#6747 ACTIVATION OF GPR120 IMPROVES THE SENESCENCE OF TUBULAR EPITHELIAL CELLS IN SEPTIC ACUTE KIDNEY INJURY

Abstract

Abstract Background and Aims Acute kidney injury (AKI) is a serious clinical complication that has high morbidity and mortality. Although there have been substantial advances in understanding AKI mechanisms, at present, there are no effective therapies to treat or prevent it.
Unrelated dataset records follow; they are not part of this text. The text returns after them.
Lemma ticks_time_le (k n : nat) (dt : Q) :
  0 <= dt -> (k <= n)%nat -> ticks_time k dt <= ticks_time n dt.
Proof.
  intros Hdt Hk. unfold ticks_time. apply Qmult_le_compat_r; [| assumption].
  rewrite <- Zle_Qle. lia.
Qed.

Section RaceLoopFacts.

Variables rd dt max : Q.

Lemma loop_cond_true (s : LoopState) :
  loop_cond max s = true <->
  t s < max /\ all (map finished (runners s)) = false.
Proof.
  unfold loop_cond. rewrite andb_true_iff, negb_true_iff, Qltb_true.
  reflexivity.
Qed.

Lemma loop_cond_false (s : LoopState) :
  loop_cond max s = false <->
  max <= t s \/ all (map finished (runners s)) = true.
Proof.
  unfold loop_cond. rewrite andb_false_iff, negb_false_iff, Qltb_false.
  reflexivity.
Qed.

Lemma all_nil_true (rs : list BodySystemRunner) :
  all (map finished rs) = false -> rs <> [].
Proof. intros H E. subst. discriminate. Qed.

(** With at least one runner, neither division of the progress raises. *)
Lemma race_progress_total (rs : list BodySystemRunner) :
  rs <> [] -> exists p, race_progress rd rs = Ok p.
Proof.
  intros Hne. unfold race_progress.
  rewrite pydiv_Ok.
  - cbn [bind]. qcase; [| eauto]. rewrite pydiv_Ok by lra. eauto.
  - destruct rs as [| r rs]; [contradiction|].
    cbn [length]. intros H.
    pose proof (inject_nat_pos (S (length rs)) ltac:(lia)). lra.
Qed.


(** The body of the loop on a non-empty roster: it returns, every runner
    has been updated with the same arguments, one frame has been appended
    and the clock has advanced by [dt]. *)
Lemma loop_body_total (s : LoopState) :
  runners s <> [] ->
  exists p rs f,
    loop_body rd dt s =
      Ok {| runners := rs; t := t s + dt; frames := frames s ++ [f] |} /\
    frame_time f = t s /\
    Forall2 (fun r r' => update rd r dt (t s) p = Ok r') (runners s) rs.
Proof.
  intros Hne. unfold loop_body.
  destruct (race_progress_total (runners s) Hne) as [p Hp].
  rewrite Hp. cbn [bind]. unfold update_all.
  destruct (mapM_total (fun r => update rd r dt (t s) p) (runners s))
    as [rs Hrs]; [intros r; apply update_total|].
  rewrite Hrs. cbn [bind].
  exists p, rs. eexists. split; [reflexivity|]. split; [reflexivity|].
  now apply mapM_Forall2.
Qed.

(** ** Fuel *)

Lemma loop_runs_while (n : nat) (s s' : LoopState) :
  loop_runs rd dt max n s s' ->
  forall fuel, (n < fuel)%nat -> while_loop rd dt max fuel s = Some (Ok s').
Proof.
  induction 1 as [s Hc | n s s1 s' Hc Hb _ IH]; intros fuel Hfuel;
    (destruct fuel as [| fuel]; [lia|]); cbn [while_loop]; rewrite Hc.
  - reflexivity.
  - rewrite Hb. apply IH. lia.
Qed.

Lemma loop_runs_iter (n : nat) (s s' : LoopState) :
  loop_runs rd dt max n s s' -> iter_body rd dt n s = Ok s'.
Proof.
  induction 1 as [s Hc | n s s1 s' Hc Hb _ IH]; cbn [iter_body].
  - reflexivity.
  - rewrite Hb. exact IH.
Qed.


(** ** Clock and frames *)

Lemma ticks_time_S (n : nat) : ticks_time (S n) dt == ticks_time n dt + dt.
Proof.
  unfold ticks_time. rewrite Nat2Z.inj_succ. unfold Z.succ.
  rewrite inject_Z_plus. ring.
Qed.

Lemma loop_runs_clock (n : nat) (s s' : LoopState) :
  loop_runs rd dt max n s s' ->
  t s' == t s + ticks_time n dt /\
  length (frames s') = (length (frames s) + n)%nat /\
  length (runners s') = length (runners s).
Proof.
  induction 1 as [s Hc | n s s1 s' Hc Hb _ IH].
  - unfold ticks_time. cbn. split; [ring | split; lia].
  - apply loop_cond_true in Hc. destruct Hc as [_ Hc].
    destruct (loop_body_total s (all_nil_true _ Hc))
      as (p & rs & f & Hb' & _ & Hrs).
    rewrite Hb' in Hb. inversion Hb; subst s1. cbn [t frames runners] in IH.
    destruct IH as (IH1 & IH2 & IH3).
    rewrite ticks_time_S. split; [rewrite IH1; ring|].
    rewrite IH2, IH3, length_app. cbn [length].
    split; [lia|]. symmetry. eapply Forall2_length; eassumption.
Qed.

(** ** The cap on the number of ticks *)

Lemma max_ticks_reaches_cap : 0 < dt -> max <= ticks_time (max_ticks dt max) dt.
Proof.
  intros Hdt. unfold ticks_time, max_ticks.
  pose proof (Qle_ceiling (max / dt)) as Hc.
  assert (Hz : inject_Z (Qceiling (max / dt)) <=
               inject_Z (Z.of_nat (Z.to_nat (Qceiling (max / dt))))).
  { rewrite <- Zle_Qle. lia. }
  assert (Hm : max == max / dt * dt) by (field; lra).
  rewrite Hm at 1. apply Qmult_le_compat_r; lra.
Qed.



(** From a state whose clock shows [k] ticks, the loop exits after at most
    [m] more iterations as soon as [k + m] reaches the cap. *)
Lemma loop_terminates_from (m : nat) :
  0 < dt ->
  forall (k : nat) (s : LoopState),
    t s == ticks_time k dt -> (max_ticks dt max <= k + m)%nat ->
    exists n s', (n <= m)%nat /\ loop_runs rd dt max n s s'.
Proof.
  intros Hdt. induction m as [| m IH]; intros k s Ht Hk.
  - exists 0%nat, s. split; [lia|]. constructor.
    apply loop_cond_false. left. rewrite Ht.
    pose proof max_ticks_reaches_cap Hdt as Hcap.
    assert (Hle : ticks_time (max_ticks dt max) dt <= ticks_time k dt).
    { unfold ticks_time. apply Qmult_le_compat_r; [| lra].
      rewrite <- Zle_Qle. lia. }
    lra.
  - destruct (loop_cond max s) eqn:Hc.
    + pose proof Hc as Hc'. apply loop_cond_true in Hc'.
      destruct Hc' as [_ Hne].
      destruct (loop_body_total s (all_nil_true _ Hne))
        as (p & rs & f & Hb & _).
      destruct (IH (S k)
                  {| runners := rs; t := t s + dt;
                     frames := frames s ++ [f] |})
        as (n & s' & Hn & Hruns).
      * cbn [t]. rewrite ticks_time_S, Ht. reflexivity.
      * lia.
      * exists (S n), s'. split; [lia|]. econstructor; eassumption.
    + exists 0%nat, s. split; [lia|]. now constructor.
Qed.

Lemma loop_terminates (roster : list BodySystemRunner) :
  0 < dt ->
  exists n s', (n <= max_ticks dt max)%nat /\
               loop_runs rd dt max n (initial_loop_state roster) s'.
Proof.
  intros Hdt.
  apply (loop_terminates_from (max_ticks dt max) Hdt 0).
  - unfold ticks_time. cbn. ring.
  - lia.
Qed.

End RaceLoopFacts.

(* ================================================================== *)
(** * Finish times along a race *)
(* ================================================================== *)

Lemma initial_timed (max : Q) (r : BodySystemRunner) :
  initial r -> timed max r.
Proof.
  intros (_ & _ & _ & Hf & Hft). split.
  - rewrite Hf. discriminate.
  - rewrite Hft. discriminate.
Qed.

(** [update] writes [finish_time] only together with [finished], and what
    it writes is the [global_time] it was called with. *)
Lemma update_timed (max rd : Q) (r r' : BodySystemRunner) (dt gt p : Q) :
  timed max r -> 0 <= gt -> gt < max ->
  update rd r dt gt p = Ok r' -> timed max r'.
Proof.
  intros Ht H0 H1 Hcall. destruct (finished r) eqn:Hf.
  - rewrite update_finished in Hcall by assumption. inversion Hcall; subst.
    assumption.
  - run_update rd r dt gt p Hf. rewrite Hup in Hcall.
    inversion Hcall; subst r'; clear Hcall.
    destruct (_ >=? rd); split; cbn.
    + eauto.
    + intros ft E. inversion E; subst. split; assumption.
    + discriminate.
    + apply Ht.
Qed.

Lemma Forall2_Forall {A B : Type} (R : A -> B -> Prop) (P : A -> Prop)
    (Q' : B -> Prop) (l : list A) (l' : list B) :
  (forall a b, R a b -> P a -> Q' b) ->
  Forall2 R l l' -> Forall P l -> Forall Q' l'.
Proof.
  intros HR. induction 1 as [| a b l l' Hab _ IH]; intros HP.
  - constructor.
  - inversion HP; subst. constructor; eauto.
Qed.

Section FinishTimes.

Variables rd dt max : Q.

Lemma loop_runs_exit (n : nat) (s s' : LoopState) :
  loop_runs rd dt max n s s' -> loop_cond max s' = false.
Proof. induction 1; assumption. Qed.

Lemma loop_runs_timed (n : nat) (s s' : LoopState) :
  0 <= dt ->
  loop_runs rd dt max n s s' ->
  0 <= t s -> Forall (timed max) (runners s) ->
  0 <= t s' /\ Forall (timed max) (runners s').
Proof.
  intros Hdt. induction 1 as [s Hc | n s s1 s' Hc Hb _ IH]; intros Ht Hrs.
  - split; assumption.
  - apply loop_cond_true in Hc. destruct Hc as [Hlt Hne].
    destruct (loop_body_total rd dt s (all_nil_true _ Hne))
      as (p & rs & f & Hb' & _ & Hup).
    rewrite Hb' in Hb. inversion Hb; subst s1. cbn [t runners] in IH.
    apply IH; [lra|].
    eapply Forall2_Forall; [| exact Hup | exact Hrs].
    cbv beta. intros a b Hab Ha. eapply update_timed; eauto.
Qed.

(** A race run from a fresh roster: the loop exits after at most
    [max_ticks] iterations, and in the exit state every finish time that is
    set lies in [0, max_time). *)
Lemma race_returns (roster : list BodySystemRunner) :
  0 < dt -> Forall initial roster ->
  exists n s,
    (n <= max_ticks dt max)%nat /\
    loop_runs rd dt max n (initial_loop_state roster) s /\
    Forall (timed max) (runners s).
Proof.
  intros Hdt Hinit.
  destruct (loop_terminates rd dt max roster Hdt) as (n & s & Hn & Hruns).
  exists n, s. split; [assumption|]. split; [assumption|].
  apply (loop_runs_timed n (initial_loop_state roster) s); try assumption.
  - lra.
  - cbn. lra.
  - cbn. eapply Forall_impl; [| exact Hinit]. apply initial_timed.
Qed.

End FinishTimes.

(* ================================================================== *)
(** * The lung ability *)
(* ================================================================== *)

(** C6.  For an unfinished competitor with ability "deep_inhale", the
    stamina that enters stage 3 of an [update] call is the stamina at the
    start of the call plus stamina_regen * 3.0 * dt exactly when
    floor(position) mod 20 = 0 and position > 0 at the start of the call,
    and the bare stamina otherwise; the call returns, and its stamina is
    stage 3 applied to that value.  The bonus depends on the position at the
    start of the call alone, so it is granted on every tick on which the
    condition holds. *)
Theorem deep_inhale_bonus_on_every_trigger_tick
    (rd : Q) (r : BodySystemRunner) (dt gt p : Q) :
  ability r = "deep_inhale" -> finished r = false ->
  let entering :=
    if floor_trigger r then stamina r + stamina_regen r * 3.0 * dt
    else stamina r in
  fst (abilities r dt gt p (base_target_speed r p)) = entering /\
  exists sf r',
    speed_fraction r = Ok sf /\
    update rd r dt gt p = Ok r' /\
    stamina r' = stamina_mechanics r entering sf dt.
Proof.
  intros Hab Hf entering.
  assert (He : fst (abilities r dt gt p (base_target_speed r p)) = entering).
  { rewrite abilities_deep_inhale by assumption.
    rewrite deep_inhale_trigger_floor. reflexivity. }
  split; [exact He|].
  run_update rd r dt gt p Hf. rewrite He in Hup.
  exists sf. eexists. split; [exact Hsf|]. split; [exact Hup|].
  destruct (_ >=? rd); reflexivity.
Qed.

Lemma deep_inhale_bonus_on_every_trigger_tick_witness :
  (ability lungster_at_20 = "deep_inhale" /\
   finished lungster_at_20 = false) /\
  (fst (abilities lungster_at_20 0.1 5 0.1
          (base_target_speed lungster_at_20 0.1)) =
     (if floor_trigger lungster_at_20
      then stamina lungster_at_20 + stamina_regen lungster_at_20 * 3.0 * 0.1
      else stamina lungster_at_20) /\
   exists sf r',
     speed_fraction lungster_at_20 = Ok sf /\
     update 200 lungster_at_20 0.1 5 0.1 = Ok r' /\
     stamina r' =
       stamina_mechanics lungster_at_20
         (if floor_trigger lungster_at_20
          then stamina lungster_at_20 +
               stamina_regen lungster_at_20 * 3.0 * 0.1
          else stamina lungster_at_20) sf 0.1).
Proof.
  split; [split; reflexivity |].
  exact (deep_inhale_bonus_on_every_trigger_tick 200 lungster_at_20
           0.1 5 0.1 eq_refl eq_refl).
Defined.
Method We had formerly found that TUG891, a GPR120 (a member of the G protein-coupled receptor (GPCR) family) agonist, alleviated tubular damage as well as renal dysfunction in mice with AKI. Nevertheless, the multifunctional effects of FFAR4 in the kidney have not been well described. Results In the current research, the GPR120 expression was abnormally reduced in tubular epithelial cells (TECs) of cecal ligation/perforation induced AKI mice, respectively. Systemic and conditional TEC-specific knockout of GPR120 aggravated renal function and pathological damage, whereas GPR120 activation by TUG-891 alleviated the severity of disease in AKI mice induced with cisplatin. Notably, GPR120, as a key determinant, was firstly explored to regulate the cellular senescence in TECs and AKI mice injured kidneys, as represented through the activity of senescence associated β-galactosidase (SA-β-gal), marker protein p21, p53, Lamin B1, phospho-histone H2A.X, phospho-Rb expression, and secretory phenotype IL-6 level. Mechanistically, pharmacological activation and overexpression of FFAR4 reversed the decrease of aging-related SirT3 protein, where GPR120 regulated SirT3 expression to exhibit anti-senescent effect via Gq subunit-mediated CaMKKβ/AMPK signaling in cisplatin-induced mice and tubular epithelial cells. Conclusion These results underline the primordial role of renal tubular GPR120 in the cellular senescence through AMPK/SirT3 signaling and define GPR120 as a target for underlying drugs against septic AKI.